**Requirement**
Search the records for the string "dict", then copy each line where it appears.
___
(** * scentmatch hybrid pipeline: normalisation, scoring, deduplication,
      validation and batch import

    A shallow embedding of the Python scripts under
    [data/hybrid-pipeline/scripts] and theorems about them.

    Conventions of the embedding.
    - Python [str] is [string]: a sequence of 8-bit characters read as
      Latin-1 code points (the Kaggle CSV is read with
      [encoding='latin-1']).
    - A JSON/dict record is a [gmap string value].
    - An insertion-ordered [dict] whose iteration order matters is an
      association list.
    - A raised exception is the [Raise] branch of [result].
    - Python floats are idealised: decimal inputs are exact rationals,
      and the result of [math.log] is a real number. *)

From Stdlib Require Import ZArith QArith Qcanon Reals Lra Lia.
From Stdlib Require Import String Ascii List DecimalString DecimalNat.
From stdpp Require Import gmap strings list.

Local Open Scope string_scope.

(** ** Python string primitives *)

Module PyStr.

Definition code (c : ascii) : nat := nat_of_ascii c.

Definition in_range (lo hi : nat) (c : ascii) : bool :=
  Nat.leb lo (code c) && Nat.leb (code c) hi.

(** [[a-z0-9]] *)
Definition is_alnum (c : ascii) : bool :=
  in_range 97 122 c || in_range 48 57 c.

(** [\d] on Latin-1 text: the decimal digits. *)
Definition is_digit (c : ascii) : bool := in_range 48 57 c.

(** [str.isspace] and [\s] on Latin-1 text. *)
Definition is_space (c : ascii) : bool :=
  in_range 9 13 c || in_range 28 32 c
  || Nat.eqb (code c) 133 || Nat.eqb (code c) 160.

Definition is_cased_upper (c : ascii) : bool :=
  in_range 65 90 c || (in_range 192 222 c && negb (Nat.eqb (code c) 215)).

Definition is_cased_lower (c : ascii) : bool :=
  in_range 97 122 c || (in_range 223 255 c && negb (Nat.eqb (code c) 247))
  || Nat.eqb (code c) 170 || Nat.eqb (code c) 181 || Nat.eqb (code c) 186.

Definition lower_char (c : ascii) : ascii :=
  if is_cased_upper c then ascii_of_nat (code c + 32) else c.

(** Upper-casing inside Latin-1; [ß], [ÿ], [µ], [ª], [º] have no
    single Latin-1 upper-case form and are only ever applied to ASCII here. *)
Definition upper_char (c : ascii) : ascii :=
  if in_range 97 122 c then ascii_of_nat (code c - 32) else c.

Fixpoint map_str (f : ascii -> ascii) (s : string) : string :=
  match s with
  | "" => ""
  | String c s' => String (f c) (map_str f s')
  end.

(** [s.lower()] *)
Definition lower (s : string) : string := map_str lower_char s.

Fixpoint lstrip_by (p : ascii -> bool) (s : string) : string :=
  match s with
  | "" => ""
  | String c s' => if p c then lstrip_by p s' else s
  end.

Fixpoint rstrip_by (p : ascii -> bool) (s : string) : string :=
  match s with
  | "" => ""
  | String c s' =>
      match rstrip_by p s' with
      | "" => if p c then "" else String c ""
      | r => String c r
      end
  end.

Definition strip_by (p : ascii -> bool) (s : string) : string :=
  rstrip_by p (lstrip_by p s).

(** [s.strip()] *)
Definition strip (s : string) : string := strip_by is_space s.

Definition is_hyphen (c : ascii) : bool := Ascii.eqb c "-".

(** [s.strip('-')] *)
Definition strip_hyphens (s : string) : string := strip_by is_hyphen s.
___
**Output for this exercise**
    - A JSON/dict record is a [gmap string value].
    - An insertion-ordered [dict] whose iteration order matters is an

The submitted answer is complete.